**What you have to do:**
When the line containing "(Ok (Capabilities GetPluginCapabilities))" appears in the data below, begin copying there and stop only after the line containing "answer (res_map Confirmed".

Collected data entries
(* ===== verification/Driver.v ===== *)
(** * pkg/driver/driver.go: the gRPC server

    [NewDriver] and [Run], the endpoint ([ParseEndpoint] of pkg/util), the
    start of the provisioner, and the dispatch of the calls of the CSI
    specification to the three services, with the calls that are not
    implemented.  gRPC itself, net.Listen, the discovery of the server version and
    net/url are not the repository's: their results are arguments. *)
From S2P Require Import Prelude.
From S2P Require Import GoStrings.
From S2P Require Import K8s.
From S2P Require Import GoTime.
From S2P Require Import Prog.
From S2P Require Import Effects.
From S2P Require Import Config.
From S2P Require Import Util.
From S2P Require Import Setting.
From S2P Require Import JfsSetting.
From S2P Require Import PodMount.
From S2P Require Import Juicefs.
From S2P Require Import DriverServices.
From S2P Require Import Startup.
#[local] Open Scope Z_scope.
#[local] Open Scope go_scope.

(** ** The endpoint *)

Record URL := { u_Scheme : string; u_Host : string; u_Path : string }.

Section endpoint.
Context (url_Parse : string -> res URL).

(** The socket of a unix endpoint is removed first. *)
Definition ParseEndpoint (endpoint : string) : M (res (string * string)) :=
  match url_Parse endpoint with
  | Err e => Ret (Err (Errorf ("could not parse endpoint: " +:+ error_text e)))
  | Ok u =>
      let addr := path_Join [u_Host u; u_Path u] in
      let scheme := ToLower (u_Scheme u) in
      if bool_decide (scheme = "tcp") then Ret (Ok (scheme, addr))
      else if bool_decide (scheme = "unix")
      then
        let addr := path_Join ["/"; addr] in
        e <- sys (RemoveFile addr) ;;
        match e with
        | Some e => if IsNotExist e then Ret (Ok (scheme, addr))
                    else Ret (Err (Errorf ("could not remove unix domain socket " +:+ addr +:+ ": " +:+ error_text e)))
        | None => Ret (Ok (scheme, addr))
        end
      else Ret (Err (Errorf ("unsupported protocol: " +:+ scheme)))
  end.

(** ** The driver *)

(** A service has the client, or nil. *)
Record Driver := {
  d_client : bool;
  d_vols : Vols;
  d_nodeID : string;
  d_leaderElectionNamespace : string;
  d_endpoint : string;
}.

Definition NewDriver `{Globals} (endpoint nodeID leaderElectionNamespace : string) : M (res Driver) :=
  let driver client :=
    {| d_client := client; d_vols := ∅; d_nodeID := nodeID;
       d_leaderElectionNamespace := if bool_decide (leaderElectionNamespace = "") then g_Namespace else leaderElectionNamespace;
       d_endpoint := endpoint |} in
  if g_ByProcess then Ret (Ok (driver false))
  else
    e <- sys NewK8sClient ;;
    Ret match e with Some e => Err e | None => Ok (driver true) end.

(** What becomes of the provisioner. *)
Inductive provisioner_run := NotStarted | Provisioning | Fatal (msg : string).
Definition provisionerService_Run (d : Driver) (serverVersion : option error) : provisioner_run :=
  if negb (d_client d) then Fatal "K8sClient is nil"
  else match serverVersion with
       | Some e => Fatal ("Error getting server version: " +:+ error_text e)
       | None => Provisioning
       end.

Inductive server := Serving (scheme addr : string) | RunFailed (e : error).
Definition Driver_Run `{Globals} (d : Driver) (serverVersion : option error) (listen : string -> string -> option error)
  : M (provisioner_run * server) :=
  let p := if g_Provisioner then provisionerService_Run d serverVersion else NotStarted in
  r <- ParseEndpoint (d_endpoint d) ;;
  Ret (p, match r with
          | Err e => RunFailed e
          | Ok (scheme, addr) => match listen scheme addr with Some e => RunFailed e | None => Serving scheme addr end
          end).

(** The end of [controllerRun] and [nodeRun]: an error ends the process. *)
Definition run_driver `{Globals} (endpoint nodeID leaderElectionNamespace : string) (serverVersion : option error)
    (listen : string -> string -> option error) : M (res (provisioner_run * (string * string))) :=
  d <-? NewDriver endpoint nodeID leaderElectionNamespace ;;
  r <- Driver_Run d serverVersion listen ;;
  Ret match r.2 with RunFailed e => Err e | Serving scheme addr => Ok (r.1, (scheme, addr)) end.
End endpoint.

(** ** The calls *)

Inductive rpc :=
(* identity *)
| PluginInfoCall | PluginCapabilitiesCall | ProbeCall
(* controller *)
| CreateVolumeCall (req : CreateVolumeRequest)
| DeleteVolumeCall (volumeID : string) (secrets : option smap)
| ValidateVolumeCapabilitiesCall (volumeID : string) (volCaps : list VolumeCapability)
| ControllerGetCapabilitiesCall | GetCapacityCall | ListVolumesCall
| CreateSnapshotCall | DeleteSnapshotCall | ListSnapshotsCall
| ControllerExpandVolumeCall (req : ExpandRequest)
| ControllerPublishVolumeCall | ControllerUnpublishVolumeCall | ControllerGetVolumeCall
(* node *)
| NodeStageVolumeCall | NodeUnstageVolumeCall
| NodePublishVolumeCall (req : PublishRequest)
| NodeUnpublishVolumeCall (volumeID target : string)
| NodeGetVolumeStatsCall (volumeID volumePath : string)
| NodeGetCapabilitiesCall | NodeGetInfoCall | NodeExpandVolumeCall.

Inductive response :=
| Empty
| PluginInfo (name version : string)
| Capabilities (l : list capability)
| Volume_ (v : CSIVolumeInfo)
| Confirmed (l : option (list VolumeCapability))
| Expanded (capacity : Z) (nodeExpansionRequired : bool)
| Stats (bytes inodes : VolumeUsage)
| NodeId (id : string).

Definition unimplemented : res response := Err (StatusError Unimplemented "").
Definition NodeStageVolume : res response := unimplemented.
Definition NodeUnstageVolume : res response := unimplemented.
Definition NodeExpandVolume : res response := unimplemented.
Definition GetCapacity : res response := unimplemented.
Definition ListVolumes : res response := unimplemented.
Definition CreateSnapshot : res response := unimplemented.
Definition DeleteSnapshot : res response := unimplemented.
Definition ListSnapshots : res response := unimplemented.
Definition ControllerPublishVolume : res response := unimplemented.
Definition ControllerUnpublishVolume : res response := unimplemented.
Definition ControllerGetVolume : res response := unimplemented.
Definition Probe : res response := Ok Empty.
Definition emptied (e : option error) : res response := match e with None => Ok Empty | Some e => Err e end.

Section calls.
Context `{Globals} `{Retry} `{QuantityParser} `{SettingCodec} (fuel : nat) (driverVersion nodeID : string).

(** The capacities the controller remembers, before and after a call. *)
Definition handle (vols : Vols) (r : rpc) : M (Vols * res response) :=
  let answer x := Ret (vols, x) in
  match r with
  | PluginInfoCall => let '(name, version) := GetPluginInfo driverVersion in answer (Ok (PluginInfo name version))
  | PluginCapabilitiesCall => answer (Ok (Capabilities GetPluginCapabilities))
  | ProbeCall => answer Probe
  | CreateVolumeCall req => let '(vols, v) := CreateVolume vols req in Ret (vols, res_map Volume_ v)
  | DeleteVolumeCall volumeID secrets => d <- DeleteVolume fuel vols volumeID secrets ;; Ret (d.1, emptied d.2)
  | ValidateVolumeCapabilitiesCall volumeID volCaps =>
      answer (res_map Confirmed (ValidateVolumeCapabilities vols volumeID volCaps))
  | ControllerGetCapabilitiesCall => answer (Ok (Capabilities ControllerGetCapabilities))
  | ControllerExpandVolumeCall req =>
      x <- ControllerExpandVolume req ;; answer (res_map (fun newSize => Expanded newSize false) x)
  | NodePublishVolumeCall req => e <- NodePublishVolume fuel req ;; answer (emptied e)
  | NodeUnpublishVolumeCall volumeID target => e <- NodeUnpublishVolume fuel volumeID target ;; answer (emptied e)
  | NodeGetVolumeStatsCall volumeID volumePath =>
      x <- NodeGetVolumeStats volumeID volumePath ;; answer (res_map (fun u => Stats u.1 u.2) x)
  | NodeGetCapabilitiesCall => answer (Ok (Capabilities NodeGetCapabilities))
  | NodeGetInfoCall => answer (Ok (NodeId (NodeGetInfo nodeID)))
  | NodeStageVolumeCall => answer NodeStageVolume
  | NodeUnstageVolumeCall => answer NodeUnstageVolume
  | NodeExpandVolumeCall => answer NodeExpandVolume
  | GetCapacityCall => answer GetCapacity
  | ListVolumesCall => answer ListVolumes
  | CreateSnapshotCall => answer CreateSnapshot
  | DeleteSnapshotCall => answer DeleteSnapshot
  | ListSnapshotsCall => answer ListSnapshots
  | ControllerPublishVolumeCall => answer ControllerPublishVolume
  | ControllerUnpublishVolumeCall => answer ControllerUnpublishVolume
  | ControllerGetVolumeCall => answer ControllerGetVolume
  end.
End calls.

**Answer:**
  | PluginCapabilitiesCall => answer (Ok (Capabilities GetPluginCapabilities))
  | ProbeCall => answer Probe
  | CreateVolumeCall req => let '(vols, v) := CreateVolume vols req in Ret (vols, res_map Volume_ v)
  | DeleteVolumeCall volumeID secrets => d <- DeleteVolume fuel vols volumeID secrets ;; Ret (d.1, emptied d.2)
  | ValidateVolumeCapabilitiesCall volumeID volCaps =>
      answer (res_map Confirmed (ValidateVolumeCapabilities vols volumeID volCaps))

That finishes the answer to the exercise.